◆ Exercise
From the records below, set down exactly the lines starting with the line that contains "IO A) : Prop" and going on through the line that contains "(∀ t, keeps". Nothing else is wanted.

+ + + +

(* ===== verification/World.v ===== *)
(** * The world outside dovesnap

    dovesnap drives programs and services it does not contain: [ovs-vsctl] and
    [ovs-ofctl], netlink, iptables, the docker daemon, the faucetconfrpc server,
    the file system.  Each interaction is a [call]; what comes back is a
    parameter, the class [Env]: a reply for every history of earlier calls.  No
    law is assumed of it here, so a theorem that holds for every [Env] holds
    whatever the outside does, errors included; the laws that some theorems need
    are classes of their own, stated where they are used. *)
From S2P Require Import Prelude GoStrings GoMonad.

(** ** The docker API's data, as far as the sources read it *)

(** [network.IPAMConfig] *)
Record IPAMConfig := mkIPAMConfig { ipam_Subnet : string; ipam_Gateway : string }.

(** [network.Inspect]; [Containers] maps a container ID to its endpoint ID. *)
Record NetInspect := mkNetInspect {
  ni_Name : string;
  ni_ID : string;
  ni_Options : option (gmap string string);
  ni_IPAM_Config : list IPAMConfig;
  ni_Containers : gmap string string;
}.

(** [network.Summary] *)
Record NetSummary := mkNetSummary { su_ID : string; su_Name : string; su_Driver : string }.

(** [network.EndpointSettings] *)
Record EndpointSettings := mkEndpointSettings {
  es_MacAddress : string;
  es_IPAddress : string;
  es_Gateway : string;
}.

(** [container.ContainerJSONBase]; [State] is a pointer. *)
Record ContainerBase := mkContainerBase {
  cb_ID : string;
  cb_Name : string;
  cb_State_Pid : option Z;
}.

(** [container.InspectResponse]: its parts are pointers, [None] is [nil].  The
    settings of a network are pointers too, and the labels may be a nil map. *)
Record InspectResponse := mkInspectResponse {
  ir_Base : option ContainerBase;
  ir_Config_Labels : option (option (gmap string string));
  ir_Networks : option (gmap string (option EndpointSettings));
}.
Definition zero_InspectResponse : InspectResponse := mkInspectResponse None None None.

(** ** Calls *)

(** Requests to the faucetconfrpc server. *)
Inductive rpc : Type :=
  | SetConfigFile (ConfigYaml : string) (Merge : bool)
  | SetPortAcl (DpName : string) (PortNo : Z) (Acls : string)
  | SetVlanOutAcl (VlanName AclOut : string)
  | DelDpInterfaces (InterfacesConfig : list (string * list Z)) (DeleteEmptyDp : bool)
  | DelDps (InterfacesConfig : list string)
  | AddPortMirror (DpName : string) (PortNo MirrorPortNo : Z)
  | SetRemoteMirrorPort (DpName : string) (PortNo TunnelVid : Z) (RemoteDpName : string)
      (RemotePortNo : Z).

(** [time.Second]: a Duration is an [int64] of nanoseconds. *)
Definition Second : Z := 1000000000.

(** A [netlink.Link]. *)
Record Link := mkLink { link_Name : string; link_HardwareAddr : list Z }.

Inductive call : Type :=
  (* exec.Command(name, args...) *)
  | CRun (cmd : string) (args : list string)
  | CStart (cmd : string) (args env : list string)
  | CKill (cmd : string) (args : list string)
  | CWait (cmd : string) (args : list string)
  (* netlink, net *)
  | CLinkByName (name : string)
  | CLinkAdd (name peer : string)
  | CLinkSetUp (name : string)
  | CLinkDel (name : string)
  | CLinkSetHardwareAddr (name : string) (mac : list Z)
  | CLinkSetMTU (name : string) (mtu : Z)
  | CAddrList (name : string)
  | CParseAddr (rawIP : string)
  | CAddrAdd (name addr : string)
  | CInterfaceByName (name : string)
  (* iptables.Raw(args...) *)
  | CIptables (args : list string)
  (* faucetconfrpc; the timeout is a Duration *)
  | CRpc (r : rpc)
  | CGetDpNames
  | CDial (addr : string) (timeout : Z)
  | CLoadX509KeyPair (crt key : string)
  | CAppendCertsFromPEM (pem : string)
  (* docker *)
  | CNewEnvClient
  | CInfo
  | CNetworkInspect (id : string)
  | CNetworkList
  | CContainerInspect (id : string)
  (* os, time, log; only the lines that the notifier prints are calls *)
  | CStat (path : string)
  | CMkdirAll (path : string)
  | CLstat (path : string)
  | CRemove (path : string)
  | CSymlink (old new : string)
  | CReadFile (path : string)
  | CHostname
  | CEnviron
  | CSleep (d : Z)
  | CTimeNow
  | CInfof (line : string)
  | CFatalf (msg : string)
  (* http.ListenAndServe(addr, nil); the plugin server's ServeUnix *)
  | CListenAndServe (addr : string)
  | CServeUnix (addr : string).

(** [os.Stat]: the modification time, or an error that [os.IsNotExist] may
    recognise. *)
Inductive stat_reply : Type :=
  | StatOk (mtime : Z)
  | StatErr (e : string) (not_exist : bool).

(** [GetDpNames]: names, or an error that may carry a gRPC status. *)
Inductive dp_names_reply : Type :=
  | DpNames (names : list string)
  | DpNamesErr (e : string) (is_status : bool).

(** A Go [error]. *)
Abbreviation error := (option string).

(** What each call returns.  [log.Fatalf] is documented to end the process; the
    environment says whether it does ([false]) or returns ([true]). *)
Definition reply (c : call) : Type :=
  match c with
  | CRun _ _ => (string * error)%type
  | CLinkByName _ => (option Link * error)%type
  | CAddrList _ => (list string * error)%type
  | CParseAddr _ => result string
  | CInterfaceByName _ => result string
  | CIptables _ => (string * error)%type
  | CGetDpNames => dp_names_reply
  | CAppendCertsFromPEM _ => bool
  | CInfo => result string
  | CNetworkInspect _ => result NetInspect
  | CNetworkList => result (list NetSummary)
  | CContainerInspect _ => result InspectResponse
  | CStat _ => stat_reply
  | CReadFile _ => result string
  | CHostname => result string
  | CEnviron => list string
  | CSleep _ => unit
  | CTimeNow => Z
  | CInfof _ => unit
  | CFatalf _ => bool
  | _ => error
  end.

(** The outside: a reply for every call after every history; the order in which
    a map is iterated (a rank of its encoded keys, for every history and every
    iteration); and the function and the alphabets of the baseconv package. *)
Class Env := {
  env_reply : list call → ∀ c : call, reply c;
  env_rank : list call → nat → positive → N;
  bc_Convert : string → string → string → string * error;
  bc_Digits36 : string;
  bc_DigitsHex : string;
  bc_DigitsDec : string;
}.

(** ** Input and output *)

Record io := mkIo { io_trace : list call; io_ticks : nat }.

Abbreviation IO := (M io).

Definition init_io : io := mkIo [] 0.

Section io.
Context `{E : Env}.

Definition ext (c : call) : IO (reply c) := λ s,
  (Ret (env_reply (io_trace s) c), mkIo (io_trace s ++ [c]) (io_ticks s)).

(** [for k, v := range m]: the entries in an order the environment picks. *)
Definition range {K V} `{Countable K} (m : gmap K V) : IO (list (K * V)) := λ s,
  (Ret (merge_sort
          (rank_le (λ kv, env_rank (io_trace s) (io_ticks s) (encode kv.1)))
          (map_to_list m)),
   mkIo (io_trace s) (S (io_ticks s))).

(** [time.Sleep] of a Duration *)
Definition Sleep (d : Z) : IO unit := ext (CSleep d).

(** [log.Fatalf] *)
Definition Fatalf (msg : string) : IO unit :=
  returns ← ext (CFatalf msg);
  if returns then skip else os_exit.
End io.

(** ** Facts about input and output *)

(** Everything a computation does outside is appended to the history. *)
Definition extends {A} (m : IO A) : Prop :=
  ∀ s, io_trace s `prefix_of` io_trace (m s).2.

Section io_facts.
Context `{E : Env}.

Lemma range_perm {K V} `{Countable K} (m : gmap K V) s l s' :
  range m s = (Ret l, s') → l ≡ₚ map_to_list m.
Proof. intros [= <- <-]. apply merge_sort_Permutation. Qed.

(** A range visits each entry of the map, and nothing else. *)
Lemma wp_range {K V} `{Countable K} (m : gmap K V) Q s :
  (∀ l, l ≡ₚ map_to_list m → Q (Ret l) (mkIo (io_trace s) (S (io_ticks s)))) →
  wp (range m) Q s.
Proof. intros HQ. apply HQ. apply merge_sort_Permutation. Qed.

Lemma wp_ext c Q s :
  Q (Ret (env_reply (io_trace s) c)) (mkIo (io_trace s ++ [c]) (io_ticks s)) →
  wp (ext c) Q s.
Proof. done. Qed.

Lemma wp_Sleep n Q s :
  Q (Ret tt) (mkIo (io_trace s ++ [CSleep n]) (io_ticks s)) → wp (Sleep n) Q s.
Proof. intros H. unfold wp. cbn. by destruct (env_reply _ _). Qed.

Lemma keeps_ext t c : keeps (λ s, t `prefix_of` io_trace s) (ext c).
Proof. intros s Hs. cbn. by apply prefix_app_r. Qed.

Lemma keeps_Sleep t n : keeps (λ s, t `prefix_of` io_trace s) (Sleep n).
Proof. exact (keeps_ext t (CSleep n)). Qed.

Lemma keeps_range {K V} `{Countable K} t (m : gmap K V) :
  keeps (λ s, t `prefix_of` io_trace s) (range m).
Proof. by intros s. Qed.

Lemma extends_keeps {A} (m : IO A) :
  (∀ t, keeps (λ s, t `prefix_of` io_trace s) m) → extends m.
Proof. intros H s. by apply H. Qed.
End io_facts.

#[export] Hint Resolve keeps_ext keeps_range keeps_Sleep : keeps.

(** A call returns, and so does an iteration; only [Fatalf] may not. *)
Lemma tame_ext `{E : Env} c : tame (ext c).
Proof. done. Qed.
Lemma tame_range `{E : Env} {K V} `{Countable K} (m : gmap K V) : tame (range m).
Proof. done. Qed.
Lemma tame_Sleep `{E : Env} n : tame (Sleep n).
Proof. done. Qed.

#[export] Hint Resolve tame_ext tame_range tame_Sleep : tame.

+ + + +

◆ Output for this exercise
Definition extends {A} (m : IO A) : Prop :=
  ∀ s, io_trace s `prefix_of` io_trace (m s).2.

Section io_facts.
Context `{E : Env}.

Lemma range_perm {K V} `{Countable K} (m : gmap K V) s l s' :
  range m s = (Ret l, s') → l ≡ₚ map_to_list m.
Proof. intros [= <- <-]. apply merge_sort_Permutation. Qed.

(** A range visits each entry of the map, and nothing else. *)
Lemma wp_range {K V} `{Countable K} (m : gmap K V) Q s :
  (∀ l, l ≡ₚ map_to_list m → Q (Ret l) (mkIo (io_trace s) (S (io_ticks s)))) →
  wp (range m) Q s.
Proof. intros HQ. apply HQ. apply merge_sort_Permutation. Qed.

Lemma wp_ext c Q s :
  Q (Ret (env_reply (io_trace s) c)) (mkIo (io_trace s ++ [c]) (io_ticks s)) →
  wp (ext c) Q s.
Proof. done. Qed.

Lemma wp_Sleep n Q s :
  Q (Ret tt) (mkIo (io_trace s ++ [CSleep n]) (io_ticks s)) → wp (Sleep n) Q s.
Proof. intros H. unfold wp. cbn. by destruct (env_reply _ _). Qed.

Lemma keeps_ext t c : keeps (λ s, t `prefix_of` io_trace s) (ext c).
Proof. intros s Hs. cbn. by apply prefix_app_r. Qed.

Lemma keeps_Sleep t n : keeps (λ s, t `prefix_of` io_trace s) (Sleep n).
Proof. exact (keeps_ext t (CSleep n)). Qed.

Lemma keeps_range {K V} `{Countable K} t (m : gmap K V) :
  keeps (λ s, t `prefix_of` io_trace s) (range m).
Proof. by intros s. Qed.

Lemma extends_keeps {A} (m : IO A) :
  (∀ t, keeps (λ s, t `prefix_of` io_trace s) m) → extends m.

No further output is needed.